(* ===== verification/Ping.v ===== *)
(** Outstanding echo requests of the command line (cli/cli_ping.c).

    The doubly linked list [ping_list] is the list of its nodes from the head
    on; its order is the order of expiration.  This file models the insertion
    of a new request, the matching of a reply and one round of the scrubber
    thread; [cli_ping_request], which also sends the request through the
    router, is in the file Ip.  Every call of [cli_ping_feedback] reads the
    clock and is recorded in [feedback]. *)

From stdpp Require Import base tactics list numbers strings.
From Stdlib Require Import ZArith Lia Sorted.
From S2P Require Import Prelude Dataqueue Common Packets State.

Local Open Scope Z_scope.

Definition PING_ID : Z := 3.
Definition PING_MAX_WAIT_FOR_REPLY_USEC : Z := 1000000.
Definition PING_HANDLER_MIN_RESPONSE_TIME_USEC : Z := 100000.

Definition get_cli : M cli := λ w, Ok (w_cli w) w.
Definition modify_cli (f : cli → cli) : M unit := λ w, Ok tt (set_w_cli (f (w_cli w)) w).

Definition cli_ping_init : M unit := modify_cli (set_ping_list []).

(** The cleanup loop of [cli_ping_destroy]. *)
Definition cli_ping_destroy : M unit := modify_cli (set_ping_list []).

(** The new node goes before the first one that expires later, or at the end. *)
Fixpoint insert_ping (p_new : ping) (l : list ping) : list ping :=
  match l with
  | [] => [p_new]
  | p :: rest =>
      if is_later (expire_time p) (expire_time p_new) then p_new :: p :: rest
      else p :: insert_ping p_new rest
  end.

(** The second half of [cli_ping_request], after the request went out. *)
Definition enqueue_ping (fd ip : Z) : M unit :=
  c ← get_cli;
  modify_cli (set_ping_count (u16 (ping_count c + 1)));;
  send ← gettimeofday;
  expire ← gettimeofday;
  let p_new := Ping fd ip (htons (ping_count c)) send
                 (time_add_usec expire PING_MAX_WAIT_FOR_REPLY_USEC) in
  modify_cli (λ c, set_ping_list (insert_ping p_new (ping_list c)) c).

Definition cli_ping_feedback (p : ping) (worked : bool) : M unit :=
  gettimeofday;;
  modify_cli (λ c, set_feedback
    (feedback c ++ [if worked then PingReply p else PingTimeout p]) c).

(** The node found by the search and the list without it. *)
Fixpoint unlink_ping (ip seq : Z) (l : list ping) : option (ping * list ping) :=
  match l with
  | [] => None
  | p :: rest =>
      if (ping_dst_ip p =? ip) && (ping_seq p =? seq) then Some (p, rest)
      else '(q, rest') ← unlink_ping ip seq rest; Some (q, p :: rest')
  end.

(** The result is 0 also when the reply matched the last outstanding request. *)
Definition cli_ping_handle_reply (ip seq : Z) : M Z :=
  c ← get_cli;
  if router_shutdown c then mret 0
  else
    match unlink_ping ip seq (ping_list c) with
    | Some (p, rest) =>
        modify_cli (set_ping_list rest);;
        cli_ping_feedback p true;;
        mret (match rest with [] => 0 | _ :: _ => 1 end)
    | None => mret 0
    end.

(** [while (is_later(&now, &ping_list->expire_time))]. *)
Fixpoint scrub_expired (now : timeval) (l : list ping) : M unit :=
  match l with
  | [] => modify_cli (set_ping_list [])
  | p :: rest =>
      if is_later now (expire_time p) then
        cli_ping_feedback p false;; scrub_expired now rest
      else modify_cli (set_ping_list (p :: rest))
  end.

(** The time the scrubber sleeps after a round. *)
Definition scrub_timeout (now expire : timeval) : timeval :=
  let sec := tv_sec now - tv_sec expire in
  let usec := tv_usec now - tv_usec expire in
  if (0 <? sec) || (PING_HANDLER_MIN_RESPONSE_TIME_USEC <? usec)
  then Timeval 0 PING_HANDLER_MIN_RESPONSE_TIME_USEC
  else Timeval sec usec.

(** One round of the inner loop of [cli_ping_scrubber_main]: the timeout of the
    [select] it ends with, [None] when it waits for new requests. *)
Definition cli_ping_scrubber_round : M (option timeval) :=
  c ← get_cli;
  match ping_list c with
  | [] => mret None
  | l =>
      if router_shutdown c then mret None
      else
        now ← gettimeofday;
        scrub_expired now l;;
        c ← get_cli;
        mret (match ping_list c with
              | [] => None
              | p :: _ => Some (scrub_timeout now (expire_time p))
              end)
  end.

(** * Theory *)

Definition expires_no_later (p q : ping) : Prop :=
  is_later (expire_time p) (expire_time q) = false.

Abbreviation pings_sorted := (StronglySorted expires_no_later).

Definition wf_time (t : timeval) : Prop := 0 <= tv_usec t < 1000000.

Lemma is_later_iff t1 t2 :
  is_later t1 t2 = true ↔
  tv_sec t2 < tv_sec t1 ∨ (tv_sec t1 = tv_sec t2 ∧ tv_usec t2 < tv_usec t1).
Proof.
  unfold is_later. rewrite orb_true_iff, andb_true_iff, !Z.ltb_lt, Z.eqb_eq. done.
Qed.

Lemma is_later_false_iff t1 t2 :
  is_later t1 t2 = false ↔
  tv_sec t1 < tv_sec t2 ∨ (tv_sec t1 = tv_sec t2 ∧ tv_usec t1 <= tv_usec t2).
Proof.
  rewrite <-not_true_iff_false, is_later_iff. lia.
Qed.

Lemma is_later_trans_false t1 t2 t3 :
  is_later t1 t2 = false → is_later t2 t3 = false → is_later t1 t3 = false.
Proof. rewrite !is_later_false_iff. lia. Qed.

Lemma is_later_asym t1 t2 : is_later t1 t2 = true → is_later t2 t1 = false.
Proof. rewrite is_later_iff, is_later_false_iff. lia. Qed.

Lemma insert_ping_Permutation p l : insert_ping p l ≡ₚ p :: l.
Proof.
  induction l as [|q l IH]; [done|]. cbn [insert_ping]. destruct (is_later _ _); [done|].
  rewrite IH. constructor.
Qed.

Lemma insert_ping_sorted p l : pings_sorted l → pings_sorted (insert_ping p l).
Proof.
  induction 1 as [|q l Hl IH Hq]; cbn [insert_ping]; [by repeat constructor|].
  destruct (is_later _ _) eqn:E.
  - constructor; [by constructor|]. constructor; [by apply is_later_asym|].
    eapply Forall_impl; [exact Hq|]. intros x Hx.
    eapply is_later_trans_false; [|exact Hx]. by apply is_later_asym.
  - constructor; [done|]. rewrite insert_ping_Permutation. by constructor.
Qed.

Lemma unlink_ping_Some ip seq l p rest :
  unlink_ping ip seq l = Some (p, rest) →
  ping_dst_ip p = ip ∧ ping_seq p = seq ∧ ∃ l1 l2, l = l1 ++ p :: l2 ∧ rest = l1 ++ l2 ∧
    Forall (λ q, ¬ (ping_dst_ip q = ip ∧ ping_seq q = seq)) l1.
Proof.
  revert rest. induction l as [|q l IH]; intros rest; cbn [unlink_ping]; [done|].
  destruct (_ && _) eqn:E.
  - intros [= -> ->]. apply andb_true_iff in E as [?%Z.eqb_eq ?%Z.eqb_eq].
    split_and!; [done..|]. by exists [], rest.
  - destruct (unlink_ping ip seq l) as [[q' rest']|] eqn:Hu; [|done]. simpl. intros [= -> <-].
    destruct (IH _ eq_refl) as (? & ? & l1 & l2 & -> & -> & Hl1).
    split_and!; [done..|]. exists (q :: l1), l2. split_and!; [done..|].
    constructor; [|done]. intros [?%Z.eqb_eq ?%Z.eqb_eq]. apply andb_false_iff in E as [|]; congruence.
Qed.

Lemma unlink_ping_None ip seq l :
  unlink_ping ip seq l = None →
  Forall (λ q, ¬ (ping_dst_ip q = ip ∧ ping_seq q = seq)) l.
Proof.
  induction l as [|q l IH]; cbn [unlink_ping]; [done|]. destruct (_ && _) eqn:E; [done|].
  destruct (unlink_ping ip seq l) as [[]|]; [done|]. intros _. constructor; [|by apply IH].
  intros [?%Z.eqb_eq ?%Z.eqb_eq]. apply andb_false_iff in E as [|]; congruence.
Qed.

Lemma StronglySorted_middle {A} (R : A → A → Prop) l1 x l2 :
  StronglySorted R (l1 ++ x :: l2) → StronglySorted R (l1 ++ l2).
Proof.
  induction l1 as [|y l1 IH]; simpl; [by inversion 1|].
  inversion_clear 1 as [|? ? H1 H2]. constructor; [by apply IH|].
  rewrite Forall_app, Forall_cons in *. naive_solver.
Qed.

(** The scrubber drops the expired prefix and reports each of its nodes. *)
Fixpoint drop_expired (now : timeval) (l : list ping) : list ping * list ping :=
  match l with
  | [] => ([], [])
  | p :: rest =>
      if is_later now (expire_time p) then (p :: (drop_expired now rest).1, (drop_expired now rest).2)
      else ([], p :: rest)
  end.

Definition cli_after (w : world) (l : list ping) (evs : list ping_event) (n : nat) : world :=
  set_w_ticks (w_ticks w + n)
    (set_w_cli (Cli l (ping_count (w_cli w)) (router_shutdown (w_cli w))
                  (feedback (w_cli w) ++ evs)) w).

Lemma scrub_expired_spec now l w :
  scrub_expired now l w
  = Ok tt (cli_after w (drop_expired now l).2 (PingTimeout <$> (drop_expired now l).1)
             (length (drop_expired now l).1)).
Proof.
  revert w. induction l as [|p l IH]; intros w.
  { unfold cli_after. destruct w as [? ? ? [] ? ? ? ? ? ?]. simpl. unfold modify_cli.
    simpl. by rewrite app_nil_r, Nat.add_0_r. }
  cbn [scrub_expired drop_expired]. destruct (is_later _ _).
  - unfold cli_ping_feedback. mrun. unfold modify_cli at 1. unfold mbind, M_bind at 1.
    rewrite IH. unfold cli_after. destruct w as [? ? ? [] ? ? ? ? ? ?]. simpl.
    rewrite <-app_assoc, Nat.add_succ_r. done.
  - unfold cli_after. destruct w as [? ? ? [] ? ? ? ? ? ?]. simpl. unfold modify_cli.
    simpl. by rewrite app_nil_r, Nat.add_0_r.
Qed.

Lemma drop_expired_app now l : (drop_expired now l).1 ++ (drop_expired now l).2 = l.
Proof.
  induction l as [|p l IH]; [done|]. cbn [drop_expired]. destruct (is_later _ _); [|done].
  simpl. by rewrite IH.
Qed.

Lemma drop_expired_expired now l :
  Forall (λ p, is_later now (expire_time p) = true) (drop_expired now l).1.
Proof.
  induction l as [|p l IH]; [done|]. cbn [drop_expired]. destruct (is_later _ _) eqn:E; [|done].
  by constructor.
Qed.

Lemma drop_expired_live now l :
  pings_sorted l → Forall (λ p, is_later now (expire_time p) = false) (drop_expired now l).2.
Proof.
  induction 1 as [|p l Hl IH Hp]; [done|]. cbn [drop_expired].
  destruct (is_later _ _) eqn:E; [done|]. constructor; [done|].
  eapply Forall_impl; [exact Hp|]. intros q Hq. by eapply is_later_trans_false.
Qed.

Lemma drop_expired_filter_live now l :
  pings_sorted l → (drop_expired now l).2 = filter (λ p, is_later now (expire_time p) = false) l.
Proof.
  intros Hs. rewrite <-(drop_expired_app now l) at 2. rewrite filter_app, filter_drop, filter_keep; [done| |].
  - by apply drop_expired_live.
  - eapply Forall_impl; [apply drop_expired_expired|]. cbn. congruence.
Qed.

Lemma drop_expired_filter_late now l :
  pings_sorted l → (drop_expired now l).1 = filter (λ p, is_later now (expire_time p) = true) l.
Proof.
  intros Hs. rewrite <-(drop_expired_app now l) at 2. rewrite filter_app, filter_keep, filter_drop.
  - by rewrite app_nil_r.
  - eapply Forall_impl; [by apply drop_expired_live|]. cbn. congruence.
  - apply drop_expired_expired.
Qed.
────────────────────
- Exercise instructions: Scan the entries above for the word "Require", then copy every line in which it occurs.

- Answer below:
From stdpp Require Import base tactics list numbers strings.
From Stdlib Require Import ZArith Lia Sorted.
From S2P Require Import Prelude Dataqueue Common Packets State.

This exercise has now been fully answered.